Le charbon contient des traces d’ uranium mais aussi ses descendants, radium 226, radon 222, polonium 218 et 210, bismuth 214, plomb 210 aisni que des traces de thorium 232 et de potassium 40. Il en est de même de beaucoup de formations géologiques argileuses. Le problème est qu’une centrale à charbon de type courant consomme 400 000 tonnes de charbon par TWh d’électricité produite et que les quantités d’éléments radioactifs ainsi mobilisées sont au total considérables. Dans un article de 1993, Alex Gabbard de l’Oak Ridge National Laboratory, ( http://www.ornl.gov/info/ornlreview/rev26-34/text/colmain.html ) estime que les doses de radioactivité rejetées dans leur environnement par les centrales à charbon sont, à même quantité d’électricité produite, de l’ordre de 100 fois celles qui sont autorisées aux centrales nucléaires. Cela est laissé dicrètement dans l’ombre )ar les industriels du charbon et on peut comprendre pourquoi, mais aussi par les groupes antinucléaires, ce qui ne peut guère s’expliquer que par la crainte que cette information ne dédouane le nucléaire! cela dit il faut raison garder, et il ne s’agit pas là de dose semblant devoir affecter la santé publique.
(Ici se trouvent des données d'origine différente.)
Lemma walked_entry_later (Q Q' : fd -> Prop) h h' p :
  extends h h' -> (forall f, Q f -> Q' f) -> walked_entry Q h p -> walked_entry Q' h' p.
Proof.
  intros Hx HQ (m & Hm & Ho & Hc). exists m. split; [by eapply extends_in|]. split; [done|].
  destruct Hc as [(Hd & Hmode & f & m' & H1 & H2 & Hs & Hw)|(Hd & Hr & Hmode & Hl & Hv)]; [left|right].
  - split; [done|]. split; [done|]. exists f, m'. split_and!; [by eapply extends_in|by eapply extends_in|done|by apply HQ].
  - split_and!; try done. by eapply visited_later.
Qed.

Lemma walked_later levels h h' d : extends h h' -> walked levels h d -> walked levels h' d.
Proof.
  revert d. induction levels as [|levels IH]; intros d Hx; [done|]. cbn. intros (He & Hl & pid & l & Hin & Hn & Ha).
  split; [by eapply entered_later|]. split; [by eapply left_later|]. exists pid, l. split; [by eapply extends_in|]. split; [done|].
  intros name Hname Hdot. eapply walked_entry_later; [exact Hx| |by apply Ha]. intros f. by apply IH.
Qed.

(** Counting: what a walk keeps of its counter. *)
Definition counted (c c' : WalkCounts) : Prop := wc_entries c <= wc_entries c' /\ (wc_entries c <= WORKSPACE_ENTRY_MAX -> wc_entries c' <= WORKSPACE_ENTRY_MAX).

Lemma counted_refl c : counted c c.
Proof. by split. Qed.

Lemma counted_trans c1 c2 c3 : counted c1 c2 -> counted c2 c3 -> counted c1 c3.
Proof. unfold counted. intros [? ?] [? ?]. split; [lia|auto]. Qed.

Lemma count_entry_ok c c' : count_workspace_entry c = Ok c' -> counted c c' /\ wc_entries c' = wc_entries c + 1.
Proof.
  unfold count_workspace_entry. intros (_ & (Hmax & [= <-])%seq_ok)%seq_ok. apply N.ltb_ge in Hmax.
  unfold counted. cbn. split; [split; [lia|done]|done].
Qed.

Lemma visit_entry_ok env (visit_child : fd -> WalkCounts -> fsprog WalkCounts) (Q : list ev -> fd -> Prop) directory_path name h h' c c' :
  (forall h h' d c c', exec env h (visit_child d c) = (h', Ok c') -> Q h' d /\ counted c c') ->
  exec env h (visit_entry deadline operation entry_invalid mode_invalid changed file_invalid special policy visit_child visit_file
                directory_path name c) = (h', Ok c') ->
  walked_entry (Q h') h' (child directory_path name) /\ counted c c'.
Proof.
  intros HQ. unfold visit_entry. intros (h1 & [] & _ & Hk)%exec_bind_ok. apply exec_bind_ok in Hk as (? & c1 & [= <- Hc1] & Hk).
  apply count_entry_ok in Hc1 as [Hc1 _]. apply exec_bind_ok in Hk as (h2 & m & H2 & Hk). unfold lstat in H2. prim_ok H2.
  apply exec_bind_ok in Hk as (? & [] & [-> Ho%negb_false_iff]%exec_bail_if & Hk).
  destruct (is_directory m) eqn:Ed; [|destruct (is_regular m) eqn:Er; [|done]].
  - apply exec_bind_ok in Hk as (? & [] & [-> Hmode%negb_false_iff]%exec_bail_if & Hk).
    apply exec_bind_ok in Hk as (h3 & f & H3 & Hk). unfold open_path in H3. prim_ok H3.
    apply exec_bind_ok in Hk as (h4 & m' & H4 & Hk). unfold stat_fd in H4. prim_ok H4.
    apply exec_bind_ok in Hk as (? & [] & [-> Hs%negb_false_iff]%exec_bail_if & Hk).
    apply exec_extends_to in Hk as Hx. apply HQ in Hk as [Hw Hc2]. split; [|by eapply counted_trans].
    exists m. split; [eapply extends_in; [exact Hx|]; do 2 right; left|]. split; [done|]. left. split; [done|]. split; [done|].
    exists f, m'. split_and!; [eapply extends_in; [exact Hx|]; right; left|eapply extends_in; [exact Hx|]; left|done..].
  - apply exec_bind_ok in Hk as (? & [] & [-> [Hmode%negb_false_iff Hl%negb_false_iff%N.eqb_eq]%orb_false_iff]%exec_bail_if & Hk).
    apply exec_extends_to in Hk as Hx. apply visited_ok in Hk as [Hv Hc2]. split.
    + exists m. split; [eapply extends_in; [exact Hx|]; left|]. split; [done|]. right. by split_and!.
    + eapply counted_trans; [exact Hc1|]. unfold counted. rewrite Hc2. by split.
Qed.

Lemma visit_entries_ok env (visit_child : fd -> WalkCounts -> fsprog WalkCounts) (Q : list ev -> fd -> Prop) directory_path names h h' c c' :
  (forall h h' d c c', exec env h (visit_child d c) = (h', Ok c') -> Q h' d /\ counted c c') ->
  (forall h h' d, extends h h' -> Q h d -> Q h' d) ->
  exec env h (visit_entries deadline operation entry_invalid mode_invalid changed file_invalid special policy visit_child visit_file
                directory_path names c) = (h', Ok c') ->
  (forall name, name ∈ names -> walked_entry (Q h') h' (child directory_path name)) /\ counted c c'.
Proof.
  intros HQ Hlater. revert h c. induction names as [|name names IH]; intros h c; cbn [visit_entries].
  - intros [= <- <-]. split; [by intros ? ?%not_elem_of_nil|apply counted_refl].
  - intros (h1 & c1 & H1 & Hk)%exec_bind_ok. apply (visit_entry_ok _ _ Q) in H1 as [Hw Hc1]; [|done].
    apply exec_extends_to in Hk as Hx. apply IH in Hk as [Hws Hc2]. split; [|by eapply counted_trans].
    intros n [->|Hn]%elem_of_cons; [|by apply Hws]. eapply walked_entry_later; [exact Hx| |exact Hw]. intros f. by apply Hlater.
Qed.

(** A walk that succeeds has accepted everything below its directory. *)
Lemma walk_ok env levels h h' d c c' : exec env h (walk levels d c) = (h', Ok c') -> walked levels h' d /\ counted c c'.
Proof.
  revert h h' d c c'. induction levels as [|levels IH]; intros h h' d c c'; cbn [walk_directory];
    intros (h1 & [] & _ & Hk)%exec_bind_ok; [done|].
  apply exec_bind_ok in Hk as (h2 & [] & H2 & Hk). apply entered_ok in H2.
  apply exec_bind_ok in Hk as (h3 & c3 & H3 & Hk). apply exec_bind_ok in Hk as (h4 & [] & H4 & Hk). injection Hk as <- <-.
  apply exec_extends_to in H4 as X4. apply left_ok in H4. apply exec_extends_to in H3 as X3.
  unfold visit_listing in H3. rewrite exec_bind in H3. unfold descriptor_path in H3. rewrite exec_bind in H3. cbn [exec perform fst snd] in H3.
  set (pid := env h2 ProcessId) in *. apply exec_bind_ok in H3 as (h5 & l & H5 & Hk). unfold read_dir in H5.
  apply exec_bind_ok in H5 as (h6 & l0 & H6 & H5). prim_ok H6. injection H5 as <- <-. cbn [ls_names ls_error] in Hk.
  apply exec_bind_ok in Hk as (h7 & c7 & H7 & Hk). apply exec_extends_to in H7 as X7.
  apply (visit_entries_ok _ _ (walked levels)) in H7 as [Hw Hc]; [|done|intros; by eapply walked_later].
  destruct (ls_error l0) as [errno|] eqn:El; [by apply exec_bind_ok in Hk as (? & ? & _ & ?)|]. injection Hk as <- <-.
  split; [|done]. cbn [walked]. split; [eapply entered_later; [exact X4|]; exact (entered_later _ _ _ X3 H2)|]. split; [done|].
  exists pid, l0. split; [eapply extends_in; [exact X4|]; eapply extends_in; [exact X7|]; left|]. split; [done|].
  intros name Hn Hd. eapply walked_entry_later; [exact X4|intros f; by apply walked_later|]. apply Hw.
  apply list_elem_of_In, List.filter_In. split; [by apply list_elem_of_In|]. by rewrite Hd.
Qed.
End walks.
(* ===== verification/RunnerRules.v ===== *)
(** * What running Codex guarantees

    Each backend makes only its own calls; a child gets a scrubbed environment, read-only
    sandbox arguments and the prompt on its standard input, and is reaped; a staged input is
    always cleaned up. *)

From S2P Require Import Prelude Effects Text Capture Paths Config Policy Descriptors LauncherProtocol LauncherClient IsolatedPlan RunnerInput Runner.

Local Open Scope N_scope.

Abbreviation ev := (event runner_answer) (only parsing).

(** ** Text *)

Lemma normalize_final_ok value max_chars text :
  normalize_final_message value max_chars = Ok text ->
  trim text <> [] /\ text = trim_to_chars (trim value) max_chars.
Proof.
  unfold normalize_final_message. rewrite then_ok, fail_if_ok, is_empty_false. by intros [? [= <-]].
Qed.

Lemma normalize_final_bounded value max_chars text :
  normalize_final_message value max_chars = Ok text -> char_count text <= N.max max_chars 1 + char_count truncation_suffix.
Proof. intros [_ ->]%normalize_final_ok. apply trim_to_chars_count. Qed.

(** What a launcher's answer becomes: blank never passes, and the limit holds up to the mark. *)
Lemma normalize_launcher_bounded value cut max_chars text :
  normalize_launcher_message value cut max_chars = Ok text ->
  trim text <> [] /\ char_count text <= N.max max_chars 1 + char_count truncation_suffix.
Proof.
  unfold normalize_launcher_message. destruct (_ || _); intros H;
    (split; [by eapply normalize_final_ok|by eapply normalize_final_bounded]).
Qed.
Lemma abandoned_rule home guard locked h :
  (forall q, guard = Some q -> live h q) -> (locked = true -> holds h = true) -> wp (rule home) (abandoned guard locked) (fun _ _ => True) h.
Proof.
  intros Hg Hl. unfold abandoned. rewrite wp_bind.
  assert (forall h', holds h' = holds h -> wp (rule home) (if locked then (perform UnlockSetup : Effects.prog jenkins_answer unit) else Ret tt) (fun _ _ => True) h') as Hu.
  { intros h' Hh. destruct locked; [|done]. split; [|done]. intros _. cbn. rewrite Hh. by apply Hl. }
  destruct guard as [q|]; [|by apply Hu]. apply drop_guard_rule; [by apply Hg|]. by apply Hu.
Qed.

(** ** What a trace that follows the protocol says *)

Lemma registered_attempt home h q :
  guarded (allowed home) h -> registered h q ->
  exists nanos counter message_id, Ev NextAttempt counter ∈ h /\ q = attempt_path home nanos counter message_id.
Proof.
  induction h as [|[c r] h IH]; cbn; [done|]. intros [Hc Hg] [->|Hr].
  - destruct Hc as [Hl|(_ & _ & n & m & mid & Hin & ->)].
    + destruct (IH Hg (live_registered _ _ Hl)) as (n & m & mid & Hin & ->). exists n, m, mid. split; [apply elem_of_cons; by right|done].
    + exists n, m, mid. split; [apply elem_of_cons; by right|done].
  - destruct (IH Hg Hr) as (n & m & mid & Hin & ->). exists n, m, mid. split; [apply elem_of_cons; by right|done].
Qed.

Lemma spawned_given_up home h p r :
  guarded (allowed home) h -> Ev (SpawnRemoval p) r ∈ h -> registered h p /\ ~ live h p.
Proof.
  induction h as [|[c r'] h IH]; cbn; [by intros _ ?%not_elem_of_nil|]. intros [Hc Hg] [[= <- _]|Hin]%elem_of_cons.
  - destruct Hc as [Hr Hl]. split; [by right|done].
  - destruct (IH Hg Hin) as [Hr Hl]. split; [by right|]. destruct c; try done.
    + intros [->|?]; [|done]. destruct Hc as [?|(_ & Hn & _)]; [done|]. by apply (Hn p).
    + by intros [_ ?].
Qed.

(** ** The handlers of many messages *)

Record shared_state : Type := mkShared { sh_active : list location; sh_lock : option nat; sh_counter : N }.

(** What a call of handler [i] may answer, and the state after it. *)
Definition answers (i : nat) (s : shared_state) (c : jenkins_call) : jenkins_answer c -> shared_state -> Prop :=
  match c with
  | LockSetup => fun _ s' => sh_lock s = None /\ s' = mkShared (sh_active s) (Some i) (sh_counter s)
  | UnlockSetup => fun _ s' => s' = mkShared (sh_active s) None (sh_counter s)
  | Register p => fun _ s' => s' = mkShared (p :: sh_active s) (sh_lock s) (sh_counter s)
  | Unregister p => fun _ s' => s' = mkShared (List.filter (fun q => negb (bool_decide (q = p))) (sh_active s)) (sh_lock s) (sh_counter s)
  | ActiveDirs => fun r s' => r = sh_active s /\ s' = s
  | NextAttempt => fun r s' => r = sh_counter s /\ r < 2 ^ 64 /\ s' = mkShared (sh_active s) (sh_lock s) (sh_counter s + 1)
  | Resolve p => fun r s' => s' = s /\ forall q, r = Ok q -> q = resolve p
  | _ => fun _ s' => s' = s
  end.

(** A handler: where its directories are, what it did and what is left to do. *)
Record task : Type := mkTask { tk_home : location; tk_trace : jtrace; tk_rest : Effects.prog jenkins_answer unit }.

Context (cwds : list path).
Mais pour ceux qui font des calculs de mortalité due à la radioactivité à l’aide de la théorie des faibles doses, je pense qu’il serait très utile de faire des études épidémiologiques autour des centrales à charbon.
Question à Denis Delbecq.Je suis intéressé à consulter la base Carma. Comment y accéder?
C’est écrit dans l’article. Il suffit de cliquer sur le lien! (carma.org)
J’ai consulté la base de données carma: elle est bien faite et très utile. Elle ne tient pas compte effectivement des quantités de CO2 produites lors de la construction des centrales, mais c’est de toutes façon assez peu de chose rapporté au kWh produit, surtout pour le nucléaire. une exception est le solaire photovoltaïque parce que le silicium des panneaux est fabriqué par une technique métallurgique utilisant du charbon. Une omission regrettable est par contre l’absence de prise en compte des émissions de méthane, qui comme chacun sait a un pouvoir de réchauffement à 100 ans 23 fois supérieur à celui du gaz carbonique, et un pouvoir de réchauffement à 20 ans 62 fois supérieur. Cela concerne surtout les centrales à gaz, dont les performances en réduction d’émissions en gaz effet de serre devraient être sérieusement revues à la baisse, étant donné les inévitables fuites de gaz en particulier au cours de l’approvisionnement.